# Requirement:
Below are entries. Copy exactly the lines running from the line that holds "apply Forall_app. split; [| exact Eclean]." to the line that holds "rewrite contains_append. now", with both ends included.
Input records Start Marker
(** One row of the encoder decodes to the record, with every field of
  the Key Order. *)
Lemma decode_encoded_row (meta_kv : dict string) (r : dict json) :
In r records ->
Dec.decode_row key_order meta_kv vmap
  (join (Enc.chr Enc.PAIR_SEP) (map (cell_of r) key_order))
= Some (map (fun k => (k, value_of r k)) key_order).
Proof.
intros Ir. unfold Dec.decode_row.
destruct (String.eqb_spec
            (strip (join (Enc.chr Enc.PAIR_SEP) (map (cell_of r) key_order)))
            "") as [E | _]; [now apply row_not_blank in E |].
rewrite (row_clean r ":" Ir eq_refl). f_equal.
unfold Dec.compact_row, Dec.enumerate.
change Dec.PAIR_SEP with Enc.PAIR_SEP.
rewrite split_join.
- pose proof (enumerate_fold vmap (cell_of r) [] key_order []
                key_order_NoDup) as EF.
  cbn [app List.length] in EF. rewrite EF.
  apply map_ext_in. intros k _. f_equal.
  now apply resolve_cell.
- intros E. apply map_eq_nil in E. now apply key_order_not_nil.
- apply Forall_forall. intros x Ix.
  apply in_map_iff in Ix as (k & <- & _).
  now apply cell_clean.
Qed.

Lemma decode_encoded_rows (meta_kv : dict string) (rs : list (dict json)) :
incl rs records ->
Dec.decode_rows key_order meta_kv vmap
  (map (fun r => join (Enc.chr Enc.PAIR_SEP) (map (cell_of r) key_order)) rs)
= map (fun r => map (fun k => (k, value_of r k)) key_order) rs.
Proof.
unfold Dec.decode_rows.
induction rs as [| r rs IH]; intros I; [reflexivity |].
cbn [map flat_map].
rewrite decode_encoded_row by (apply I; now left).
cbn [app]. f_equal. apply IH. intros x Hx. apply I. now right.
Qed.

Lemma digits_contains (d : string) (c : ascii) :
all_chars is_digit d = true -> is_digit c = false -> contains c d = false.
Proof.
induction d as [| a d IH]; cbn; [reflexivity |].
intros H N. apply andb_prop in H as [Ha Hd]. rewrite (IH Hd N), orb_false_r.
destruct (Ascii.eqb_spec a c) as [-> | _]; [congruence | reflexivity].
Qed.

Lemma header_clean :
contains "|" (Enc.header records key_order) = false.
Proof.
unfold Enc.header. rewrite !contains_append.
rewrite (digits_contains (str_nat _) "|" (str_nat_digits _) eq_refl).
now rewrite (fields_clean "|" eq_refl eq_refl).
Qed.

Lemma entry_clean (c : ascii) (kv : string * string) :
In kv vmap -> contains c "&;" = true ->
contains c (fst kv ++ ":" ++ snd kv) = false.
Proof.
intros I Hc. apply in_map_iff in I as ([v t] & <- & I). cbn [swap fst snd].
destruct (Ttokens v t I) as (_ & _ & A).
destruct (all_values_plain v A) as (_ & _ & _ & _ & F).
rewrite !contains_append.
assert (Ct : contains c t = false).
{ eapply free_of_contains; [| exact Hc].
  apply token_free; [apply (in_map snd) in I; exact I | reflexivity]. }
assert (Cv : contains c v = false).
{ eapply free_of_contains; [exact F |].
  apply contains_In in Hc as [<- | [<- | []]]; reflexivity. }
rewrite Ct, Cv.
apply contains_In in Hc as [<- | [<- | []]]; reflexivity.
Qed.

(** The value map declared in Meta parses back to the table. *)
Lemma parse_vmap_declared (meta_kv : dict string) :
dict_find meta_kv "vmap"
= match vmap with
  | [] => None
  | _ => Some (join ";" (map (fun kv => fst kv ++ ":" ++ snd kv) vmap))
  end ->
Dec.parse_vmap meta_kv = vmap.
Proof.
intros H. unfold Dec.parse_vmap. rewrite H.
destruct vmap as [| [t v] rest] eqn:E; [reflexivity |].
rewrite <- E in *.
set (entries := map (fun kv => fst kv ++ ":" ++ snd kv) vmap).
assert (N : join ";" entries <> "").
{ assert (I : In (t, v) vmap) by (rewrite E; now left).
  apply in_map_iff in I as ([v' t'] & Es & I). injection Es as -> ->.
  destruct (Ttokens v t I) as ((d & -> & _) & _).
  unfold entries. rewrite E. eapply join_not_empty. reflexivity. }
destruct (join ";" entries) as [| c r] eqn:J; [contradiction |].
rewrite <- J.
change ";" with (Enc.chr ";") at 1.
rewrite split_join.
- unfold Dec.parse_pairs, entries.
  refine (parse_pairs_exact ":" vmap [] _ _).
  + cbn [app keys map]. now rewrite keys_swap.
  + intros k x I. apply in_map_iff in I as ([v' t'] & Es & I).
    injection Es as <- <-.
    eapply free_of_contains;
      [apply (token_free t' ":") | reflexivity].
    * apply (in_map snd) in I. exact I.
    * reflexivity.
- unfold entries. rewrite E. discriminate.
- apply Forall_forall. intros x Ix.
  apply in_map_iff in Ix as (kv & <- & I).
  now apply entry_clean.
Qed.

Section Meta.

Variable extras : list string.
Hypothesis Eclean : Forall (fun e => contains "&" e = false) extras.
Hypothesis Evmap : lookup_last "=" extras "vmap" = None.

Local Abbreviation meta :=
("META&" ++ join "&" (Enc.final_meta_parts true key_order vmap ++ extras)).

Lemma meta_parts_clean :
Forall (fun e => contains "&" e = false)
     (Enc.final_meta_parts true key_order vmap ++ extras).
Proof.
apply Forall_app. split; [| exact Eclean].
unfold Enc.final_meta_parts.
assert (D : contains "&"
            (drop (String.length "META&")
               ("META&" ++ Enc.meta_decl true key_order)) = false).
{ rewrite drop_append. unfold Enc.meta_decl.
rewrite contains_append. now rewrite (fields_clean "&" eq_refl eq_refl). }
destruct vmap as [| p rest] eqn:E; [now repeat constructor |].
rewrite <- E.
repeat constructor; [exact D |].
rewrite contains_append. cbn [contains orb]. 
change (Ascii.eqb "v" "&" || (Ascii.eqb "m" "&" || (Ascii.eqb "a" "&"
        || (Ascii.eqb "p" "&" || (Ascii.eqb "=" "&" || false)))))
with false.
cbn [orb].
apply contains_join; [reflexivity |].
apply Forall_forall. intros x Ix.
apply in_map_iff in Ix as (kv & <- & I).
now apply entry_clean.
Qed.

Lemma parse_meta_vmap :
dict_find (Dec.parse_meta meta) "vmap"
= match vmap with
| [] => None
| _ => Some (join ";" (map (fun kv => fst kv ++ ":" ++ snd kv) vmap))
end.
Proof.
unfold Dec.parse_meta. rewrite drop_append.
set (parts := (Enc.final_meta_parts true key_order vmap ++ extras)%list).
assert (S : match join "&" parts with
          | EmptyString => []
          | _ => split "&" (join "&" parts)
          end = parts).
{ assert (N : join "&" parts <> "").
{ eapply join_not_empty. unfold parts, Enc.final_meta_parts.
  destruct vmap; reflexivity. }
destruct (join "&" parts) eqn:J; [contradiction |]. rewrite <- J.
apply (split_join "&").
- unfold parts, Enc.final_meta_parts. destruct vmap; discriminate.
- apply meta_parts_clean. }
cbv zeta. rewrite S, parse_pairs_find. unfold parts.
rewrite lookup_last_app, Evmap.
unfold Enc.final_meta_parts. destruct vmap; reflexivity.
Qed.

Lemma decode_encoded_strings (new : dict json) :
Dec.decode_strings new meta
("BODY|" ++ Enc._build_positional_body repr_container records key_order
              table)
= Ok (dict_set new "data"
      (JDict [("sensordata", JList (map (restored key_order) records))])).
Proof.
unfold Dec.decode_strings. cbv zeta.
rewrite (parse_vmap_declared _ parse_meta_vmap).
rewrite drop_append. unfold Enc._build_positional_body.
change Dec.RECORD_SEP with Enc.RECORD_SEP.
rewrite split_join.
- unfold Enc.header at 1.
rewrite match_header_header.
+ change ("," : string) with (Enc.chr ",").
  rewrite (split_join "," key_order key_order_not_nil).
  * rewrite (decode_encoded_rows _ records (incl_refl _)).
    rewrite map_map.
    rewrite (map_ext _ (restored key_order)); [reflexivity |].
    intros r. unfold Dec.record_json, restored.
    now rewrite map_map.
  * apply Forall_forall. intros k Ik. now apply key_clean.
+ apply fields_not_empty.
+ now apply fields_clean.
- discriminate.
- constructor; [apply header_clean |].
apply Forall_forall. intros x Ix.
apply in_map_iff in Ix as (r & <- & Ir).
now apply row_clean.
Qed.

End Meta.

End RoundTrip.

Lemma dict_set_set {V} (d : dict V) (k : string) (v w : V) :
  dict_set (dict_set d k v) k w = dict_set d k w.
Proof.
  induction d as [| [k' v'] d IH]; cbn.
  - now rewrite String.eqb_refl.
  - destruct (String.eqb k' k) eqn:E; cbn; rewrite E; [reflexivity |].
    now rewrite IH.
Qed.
Input records End Marker
# Task response:
apply Forall_app. split; [| exact Eclean].
unfold Enc.final_meta_parts.
assert (D : contains "&"
            (drop (String.length "META&")
               ("META&" ++ Enc.meta_decl true key_order)) = false).
{ rewrite drop_append. unfold Enc.meta_decl.
rewrite contains_append. now rewrite (fields_clean "&" eq_refl eq_refl). }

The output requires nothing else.